Benny menambahkan, pihaknya menginginkan satgas yang dibentuk langsung oleh Presiden RI dalam melakukan tugas pencegahan dan pemberantasan sindikat ilegal penempatan PMI. Pasalnya, kewenangan satgas internal BP2MI sangat terbatas. Koordinasi dengan instansi terkait lainnya hanya sebatas koordinasi.
"Harapan kami, kementerian maupun lembaga yang terlibat bersifat instruktif, tidak lagi koordinatif. Tapi kita tidak boleh juga karena kewenangan terbatas, kita tidak melakukan apapun. Sebab, para sindikat dan mafia terus bekerja. Kami tidak boleh kalah langkah dibandingkan mereka," ujar Benny.
Di kesempatan yang sama, Ketua Dewan Pengarah Satgas Sikat Sindikat Komjen Pol Suhardi Alius mendukung penuh Kepala BP2MI dan timnya.
Menurutnya, keterlibatan oknum kementerian maupun lainnya di dalam sindikat penempatan ilegal sudah jelas, sehingga dibutuhkan dukungan kuat dari berbagai lini dalam memberantas sindikat tersebut.
"Identifikasi jelas. Semua oknum ada di lintas kementerian dan lembaga. Kita jangan sampai kalah, di situlah tugas kami mendorong itu semuanya. Jangan sampai hanya gara-gara segelintir orang, semua berpangku tangan, tidak bergerak," kata jendral bintang tiga ini.
Kejahatan terhadap PMI bersifat extraordinary, bukan sekadar TPPO namun juga berbagai tindak pidana lainnya, melibatkan banyak oknum dari berbagai instansi (K/L) dan membutuhkan kerja sama berbagai pihak, perlu penanganan yang luar biasa, pendekatan yang bersifat multidoors, pengenaan TPPO juga Tindak Pidana Korporasi dan Tindak Pidana Pencucian Uang (TPPU).

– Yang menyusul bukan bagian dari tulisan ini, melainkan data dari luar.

(* ===== verification/Stats.v ===== *)
(** Byte counters: [AtomicStats] and [Stats] of [src/src/server.rs]. *)
From S2P Require Import Prelude.

(** [struct AtomicStats]: two [AtomicU64] counters. *)
Record AtomicStats : Type := mkAtomicStats { atomic_tx : Z; atomic_rx : Z }.

(** [struct Stats] *)
Record Stats : Type := mkStats { bytes_tx : Z; bytes_rx : Z }.

(** [AtomicStats::default] *)
Definition stats_default : AtomicStats := mkAtomicStats 0 0.

(** [bytes_tx.fetch_add(n)] and [bytes_rx.fetch_add(n)]: addition modulo 2^64. *)
Definition fetch_add_tx (n : Z) (s : AtomicStats) : AtomicStats :=
  mkAtomicStats (add64 (atomic_tx s) n) (atomic_rx s).
Definition fetch_add_rx (n : Z) (s : AtomicStats) : AtomicStats :=
  mkAtomicStats (atomic_tx s) (add64 (atomic_rx s) n).

(** [bytes_tx.swap(0)] and [bytes_rx.swap(0)]: the old value, and the zeroed counter. *)
Definition swap_tx (s : AtomicStats) : Z * AtomicStats :=
  (atomic_tx s, mkAtomicStats 0 (atomic_rx s)).
Definition swap_rx (s : AtomicStats) : Z * AtomicStats :=
  (atomic_rx s, mkAtomicStats (atomic_tx s) 0).

(** [AtomicStats::freeze] *)
Definition freeze (s : AtomicStats) : Stats := mkStats (atomic_tx s) (atomic_rx s).

(** [AtomicStats::take]: the two swaps, one after the other. *)
Definition take (s : AtomicStats) : Stats * AtomicStats :=
  let (tx, s) := swap_tx s in
  let (rx, s) := swap_rx s in
  (mkStats tx rx, s).

(** Both counters hold 64-bit values. *)
Definition stats_wf (s : AtomicStats) : Prop :=
  (0 ≤ atomic_tx s < u64_modulus)%Z ∧ (0 ≤ atomic_rx s < u64_modulus)%Z.

Lemma stats_default_wf : stats_wf stats_default.
Proof. unfold stats_wf, u64_modulus. simpl. lia. Qed.

Lemma fetch_add_tx_wf n s : stats_wf s → stats_wf (fetch_add_tx n s).
Proof. intros [??]. split; [apply wrap64_range | done]. Qed.

Lemma fetch_add_rx_wf n s : stats_wf s → stats_wf (fetch_add_rx n s).
Proof. intros [??]. split; [done | apply wrap64_range]. Qed.

#[export] Hint Resolve stats_default_wf fetch_add_tx_wf fetch_add_rx_wf : words.

Lemma take_freeze s : (take s).1 = freeze s.
Proof. done. Qed.

Lemma take_zeroes s : freeze (take s).2 = mkStats 0 0.
Proof. done. Qed.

"Dalam mendukung BP2MI, kami melibatkan penyidikan kepolisian, kejaksaan, hingga PPATK," ujar Suhardi.
Selain menyoroti mafia penempatan ilegal, pada rakornas tersebut terungkap dalam dua tahun terakhir BP2MI menangani kepulangan PMI terkendala sehingga berakibat pada pendeportasian PMI. Kasus ini dialami oleh 65.734 PMI, dan mereka dibiayai negara sejak dari negara penempatan hingga kembali ke Indonesia.
"Juga ada 981 PMI yang meninggal/jenazah, dan kami tangani kepulangan jenazahnya hingga diantar ke rumah keluarganya. Ada 1.316 PMI yang sakit, kami tangani kepulangan, penyembuhannya hingga kepulangan ke kampung halaman," kata Benny Rhamdani.
Selain itu terdapat 62.488 PMI yang mengalami kendala hukum, sehingga dideportasi. BP2MI melayani kedatangan PMI yang bermasalah di Tanah Air hingga pulang dengan selamat ke daerah asal.